Generally speaking, for early adopters there are two key questions:
- Will adoption generate the level of competitive advantage to warrant the investments
- How much of a head start will be achieved by starting now versus postponing
For the early majority (those people that like to implement new technology quickly once it is proven) by definition the key is more blunt: ‘Does this actually work? Where is the proof?’.
Analyst opinion is consistent. Smart machines will create huge disruption in the way businesses do things. However, some of the more glamorous claims of capability are not supported by the current actual state of technology.
What does that mean for the SME? In a nutshell, if you are realistic about what you are trying to achieve and how you are going to do it, then there is some good stuff out there now. If you want all singing all dancing you will probably be disappointed.
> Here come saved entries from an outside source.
Lemma smem_low : agree (fun a => ~ (0x80320000 <= a < 0x80322000)) demo_mem smem.
Proof.
  unfold smem, other_dir. intros a Ha. cbv beta in Ha. rewrite !st32_agree by (cbv beta; lia). done.
Qed.

Lemma smem_maps :
  (forall i, 0 <= i < 1024 -> tab_of smem demo_dir i = tab_of demo_mem demo_dir i) /\
  (forall n, 0 <= n < NVPN -> pte_of smem demo_dir n = pte_of demo_mem demo_dir n).
Proof.
  apply tables_frame. destruct demo_pages as [-> _]. eapply agree_weaken; [|exact smem_low].
  intros a (p & Hp & Ha). rewrite !elem_of_cons in Hp. unfold in_page, PGSIZE, demo_dir in *.
  destruct Hp as [->|[->|Hp]]; [lia|lia|]. by apply elem_of_nil in Hp.
Qed.

Lemma smem_pages : tabs smem demo_dir = [0x80301000] /\ upages smem demo_dir = [0x80302000].
Proof.
  destruct smem_maps as [Ht Hp]. destruct demo_pages as [<- <-]. split; [by apply tabs_ext|].
  apply upages_ext. intros n Hn. apply Hp. unfold NUVPN, NVPN in *. lia.
Qed.

Lemma sdemo_tables ps : NoDup (demo_dir :: 0x80301000 :: ps) -> Forall page_ok ps -> Forall (fun p => p < 0x80400000) ps ->
  tables sdemo demo_dir ps demo_free.
Proof.
  intros H1 H2 H3. split; [apply demo_alloc; eapply agree_weaken; [|exact smem_low]; cbn; lia|].
  change (mem_of sdemo) with smem. destruct smem_pages as [-> _].
  change (distinct_pages ((demo_dir :: 0x80301000 :: ps) ++ demo_free)). apply demo_distinct; [done| |].
  - do 2 (constructor; [unfold demo_dir; page_ok_tac|]). done.
  - do 2 (constructor; [done|]). done.
Qed.

Lemma sdemo_free : free_pages sdemo demo_free.
Proof. apply (sdemo_tables []); try constructor; by apply (bool_decide_unpack _). Qed.

Lemma sdemo_segs : all_segs sdemo ≡ₚ [0x80310000; 0x80311000].
Proof.
  destruct (mjoin_row (fun _ => @nil Z) (upto numOfSegs) 3 (upto_nodup _)) as (rest & H1 & H2).
  { by apply upto_in. }
  assert (rest = []) as ->.
  { assert (forall l, mjoin (map (fun _ : Z => @nil Z) l) = []) as E by (intros l; by induction l).
    rewrite E in H1. by apply Permutation_nil in H1. }
  unfold all_segs. rewrite (H2 (seg_pages sdemo)); [done|]. intros x Hx Hne. unfold seg_pages, npg. cbn.
  by rewrite (proj2 (Z.eqb_neq x 3)).
Qed.

Lemma sdemo_ok : shm_ok sdemo [] demo_free.
Proof.
  split; [apply sdemo_free| | |].
  - rewrite sdemo_segs. cbn [app]. change (distinct_pages ([0x80310000; 0x80311000] ++ demo_free)). demo_distinct_tac.
  - intros k Hk. unfold npg. cbn. unfold numOfSegs. destruct (k =? 3); cbn; lia.
  - intros k Hk. unfold count. cbn. destruct (k =? 3); cbn; lia.
Qed.

Lemma sdemo_first : first_id sdemo 3.
Proof. intros k Hk. cbn. rewrite (proj2 (Z.eqb_neq k 3)) by lia. by vm_compute. Qed.

Lemma sdemo_can held : tables sdemo demo_dir held demo_free -> can_attach sdemo held demo_free 3 1 2.
Proof.
  intros HT. split; try done; try (unfold numOfSegs, KERNBASE; cbn; lia).
  - pose proof demo_free_length. lia.
  - intros k Hk. change (mem_of sdemo) with smem. cbn [cur sdemo p_pgdir].
    rewrite (proj2 smem_maps) by (unfold NVPN; lia). apply (demo_unmapped 1 3); [lia|done|lia].
Qed.

Lemma sdemo_page_ok i : 0 <= i < 2 -> page_ok (seg (shm sdemo) 3 i).
Proof. intros Hi. assert (i = 0 \/ i = 1) as [-> | ->] by lia; page_ok_tac. Qed.

Lemma sdemo_cpu : cpu_ok (shm_cpu sdemo).
Proof. split; cbn; done || lia. Qed.

Lemma sdemo_held : tables sdemo demo_dir (upages (mem_of sdemo) demo_dir ++ [0x80310000; 0x80311000; 0x80320000; 0x80321000]) demo_free.
Proof.
  change (mem_of sdemo) with smem. destruct smem_pages as [_ ->].
  apply sdemo_tables; [by apply (bool_decide_unpack _)|repeat constructor; page_ok_tac|repeat constructor].
Qed.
Beware the grand claims!
Smart machine technologies will be the most disruptive class of technologies over the next 10 years due to radical computational power, near-endless amounts of data, and unprecedented advances in deep neural networks that will allow organizations with smart machine technologies to harness data in order to adapt to new situations and solve problems that no one has encountered previously
Forrester also reported on this question in October 2016. The conclusions were mixed. My takeaways from their report were:
- Conversational dialogue is the direction of travel for consumer interaction
- Pure natural language interaction has a way to go before maturity
- Despite the shortcomings, the trends and opportunities entice beginning a bot journey
In business language this technology offers some significant opportunities (and potential threats for the non-believers). SME's should start implementing now. However, stay pragmatic in terms of what can be achieved given the level of investment of time and money you are willing to make. The technology is good but it will still need to be trained to a greater or lesser extent. Development of the knowledge base of process, product and language is a key foundation for this technology.